When purchasing your next car, you face many options. You want a good price, but also good gas mileage and perhaps an entertainment system for the kids in back.
But for Dr. Charlie Miller, Twitter, and Chris Valasek, director of vehicle security research at I/OActive, the main criteria is whether or not the car is a likely candidate to be hacked. In particular they said they were interested in cars that would be more susceptible to remote hacking.
Work done previously by Professor Stefan Savage along with graduate students from the University of Santa Barbara and the University of Washington used the Onboard Diagnostic port to control a car. Last year Miller and Valasek used internal wiring to gain control of their test cars. This year the pair said they wanted to take a step back and look at how cars in general communicate internally as a predictor of hacking candidates in the future. Modern cars are comprised of Electronic Control Units or ECUs –up to 70 ECUs are common in the average new car–and these discrete embedded systems communicate through a Controller Area Network or CAN bus.
There are three things that have to work in a remote attack on a car. The remote attack has to reach the ECU, the ECU has to then talk to a physical component such as a brake, and that physical component has to respond such as actually stop the wheel. This, they said, doesn’t always occur. For example, it might be possible to get an attack through the Bluetooth stack to the ECU, but go no further. It depends on what features are in the car and how the car was designed.
Ranking lowest to highest, the Passive Anti-Theft System or PATS is not an effective attack vector because it is limited to the ignition key area of the car and only has a range of a few millimeters. The Tire Pressure Monitor System or TPMS doesn’t transmit a lot of data, and also lacks range. Remote Keyless Entrance or RKE works across a couple of meters, but again doesn’t supply a lot of data.
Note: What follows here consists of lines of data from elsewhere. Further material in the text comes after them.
(** C7. The type field of a record goes from 0 to nonzero by the
    compare-and-swap of [add_to_list] and then stays: a call for a handle
    whose record has type 0 wins the swap and writes the type and the shm
    pointer; a call for a handle whose record has a nonzero type loses it
    and writes neither.  So once the type of a record is nonzero, no later
    sequence of [add_to_list] calls, for the same handle or any other,
    changes its type or its shm pointer. *)
Theorem published_record_is_final dm s handle :
  cache_wf dm s ->
  (forall ok ty p r s',
     add_to_list dm ok handle ty p s = Ret (Some r) s' ->
     r = handle_to_index dm handle /\
     (type (record_at s r) = 0 -> record_at s' r = {| type := ty; shm := p |}) /\
     (type (record_at s r) <> 0 -> record_at s' r = record_at s r)) /\
  (type (record_at s (handle_to_index dm handle)) <> 0 ->
   forall calls, exists s',
     add_to_list_calls dm calls s = Ret tt s' /\
     record_at s' (handle_to_index dm handle) = record_at s (handle_to_index dm handle)).
Proof.
  intros Hwf. split.
  - intros ok ty p r s' Hrun.
    destruct (add_to_list_total dm ok handle ty p s Hwf)
      as (r0 & s0 & Hrun0 & _ & Hr & Hrec & _).
    rewrite Hrun in Hrun0. injection Hrun0 as <- <-.
    destruct Hr as [Hr | Hr]; [discriminate |]. injection Hr as ->.
    split; [reflexivity |]. specialize (Hrec (handle_to_index dm handle)).
    rewrite decide_True in Hrec by reflexivity. rewrite Hrec.
    split; intros H; [apply published_zero, H | apply published_nonzero, H].
  - intros Hty calls.
    destruct (add_to_list_calls_keep_published dm calls s _ Hwf Hty) as (s' & Hrun & _ & Hrec).
    exists s'. split; assumption.
Qed.

Lemma cache_wfb_sound dm s : cache_wfb dm s = true -> cache_wf dm s.
Proof.
  unfold cache_wfb. intros H. apply andb_prop in H as [Hl Hb].
  split; [apply Z.eqb_eq, Hl |].
  intros i blk Hi. rewrite forallb_forall in Hb.
  specialize (Hb (Some blk)). cbn in Hb. apply Z.eqb_eq, Hb.
  apply list_elem_of_In, list_elem_of_lookup. exists i. exact Hi.
Qed.
Lemma structural_checks_pass u o :
  Forall (fun c : check => c (Some u) o = None)
         [check_not_empty; check_scheme; check_no_user_info; check_host;
          check_no_port; check_no_fragment; check_no_query]
  <-> well_formed u.
Proof.
  unfold well_formed. split.
  - intros H.
    repeat match goal with
           | H : Forall _ (_ :: _) |- _ => inversion H; subst; clear H
           end.
    unfold check_not_empty, check_scheme, check_no_user_info, check_host,
      check_no_port, check_no_fragment, check_no_query, on_url, reject in *.
    repeat match goal with
           | H : (if ?b then _ else _) = None |- _ =>
               destruct b eqn:?; [try discriminate H | try discriminate H]
           | H : match ?x with Some _ => _ | None => _ end = None |- _ =>
               destruct x eqn:?; [discriminate H|]
           end.
    rewrite ?String.eqb_eq, ?String.eqb_neq in *. tauto.
  - intros (Hs & Hu & Hh & Hp & Hf & Hq).
    apply String.eqb_neq in Hh.
    repeat constructor;
      unfold check_not_empty, check_scheme, check_no_user_info, check_host,
        check_no_port, check_no_fragment, check_no_query, on_url, reject.
    + rewrite well_formed_not_zero; [reflexivity|].
      apply String.eqb_neq in Hh. unfold well_formed. tauto.
    + rewrite Hs. reflexivity.
    + rewrite Hu. reflexivity.
    + rewrite Hh. reflexivity.
    + rewrite Hp. reflexivity.
    + rewrite Hf. reflexivity.
    + rewrite Hq. reflexivity.
Qed.

Lemma check_trust_domain_pass u o :
  check_trust_domain (Some u) o = None <->
  (trustDomainRequired o = true -> trustDomain o <> "" /\ Host u = trustDomain o).
Proof.
  unfold check_trust_domain, on_url.
  destruct (trustDomainRequired o); cbn [negb].
  - destruct (trustDomain o =? "") eqn:Htd.
    + apply String.eqb_eq in Htd. split; [discriminate|].
      intros H. destruct (H eq_refl) as [Hne _]. contradiction.
    + apply String.eqb_neq in Htd.
      destruct (Host u =? trustDomain o) eqn:Hh.
      * apply String.eqb_eq in Hh. tauto.
      * apply String.eqb_neq in Hh. split; [discriminate|].
        intros H. destruct (H eq_refl) as [_ He]. contradiction.
  - split; [discriminate | reflexivity].
Qed.

(** A well-formed identity is judged by the trust-domain check and then
    the class check. *)
Lemma ValidateSpiffeIDURL_well_formed u mode :
  well_formed u ->
  ValidateSpiffeIDURL (Some u) mode =
  first_failure [check_trust_domain; check_class] (Some u) (options mode).
Proof.
  intros Hwf. rewrite ValidateSpiffeIDURL_first_failure.
  apply (structural_checks_pass u (options mode)) in Hwf.
  unfold checks_in_order.
  repeat match goal with
         | H : Forall _ (_ :: _) |- _ => inversion H; subst; clear H
         end.
  now repeat (rewrite first_failure_pass by assumption).
Qed.

(** Validation of a non-nil identity succeeds exactly when it is
    well-formed and passes the trust-domain and class checks. *)
Lemma ValidateSpiffeIDURL_succeeds u mode :
  succeeds (ValidateSpiffeIDURL (Some u) mode) <->
  well_formed u
  /\ check_trust_domain (Some u) (options mode) = None
  /\ check_class (Some u) (options mode) = None.
Proof.
  unfold succeeds. rewrite ValidateSpiffeIDURL_first_failure.
  rewrite first_failure_succeeds. unfold checks_in_order.
  rewrite <- structural_checks_pass with (o := options mode).
  split.
  - intros H.
    repeat match goal with
           | H : Forall _ (_ :: _) |- _ => inversion H; subst; clear H
           end.
    repeat split; try assumption. repeat (constructor; try assumption).
  - intros (H & Htd & Hc).
    repeat match goal with
           | H : Forall _ (_ :: _) |- _ => inversion H; subst; clear H
           end.
    repeat (constructor; try assumption).
Qed.

End Validation.

Section Claims.

Implicit Types (u : URL) (mode : ValidationMode) (o : validationOptions).

Lemma ValidateSpiffeID_Parse (spiffeID : string) mode :
  ValidateSpiffeID spiffeID mode =
  match Parse spiffeID with
  | inl u => ValidateSpiffeIDURL (Some u) mode
  | inr err => Return (Some (fmt_Errorf "could not parse SPIFFE ID: %v" [AError err]))
  end.
Proof.
  unfold ValidateSpiffeID, ParseSpiffeID.
  destruct (Parse spiffeID) as [u|err]; [|reflexivity].
  destruct (ValidateSpiffeIDURL (Some u) mode) as [[e|]|msg]; reflexivity.
Qed.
The first viable attack surface is Bluetooth, they said, especially in the post-pairing period when the connected device itself has rich data. Next on the spectrum of attack vectors is the AM/FM radio, specifically the Radio Data System which displays the name of the artist and song playing.
The best vector is the Telemetric/Cellular/WiFi Hubspot combo. Of specific concern is the rise of in-car browsers associated with these systems if only because writing HTML or cross-site scripting attacks is well-known. More people today know how to attack a web app than attack a vehicle, they said.
Rather than buy all these new cars, Miller and Valasek scanned the Internet for mechanical schematics and the result is a 92-page report to be released within the next few days. In it they map out the CAN systems and electronic features for a variety of makes and models of cars. The point, they said, is to show whether the communication from the attacker would be direct hit or indirect and therefore possible to stop.
At Black Hat, Miller and Valasek also announced a device (really a set of algorithms but they put them on a board to look cool) that could learn the normal communications of a car and then block anything outside that norm. Such a system, they said, shut down communications with the CAN bus when necessary and allow the car to pull over safely. In a video the device worked within a few seconds of activation.
The highlight of the talk, however, was a jailbreak of Miller’s Jeep Cherokee. Like a lot of auto manufacturers, Jeep asks its customers to download updates from their onto a USB, which is inserted into the Jeep with onscreen dashboard prompts. Miller said he first tried to pull the legitimate USB out during the authentication process, but the Jeep responded with an error. However, once the USB has been authenticated and once it starts uploading the file, Miller was able to swap out the USB. Now when he starts his Cherokee he sees a caricature of himself and Valasek on his dashboard screen.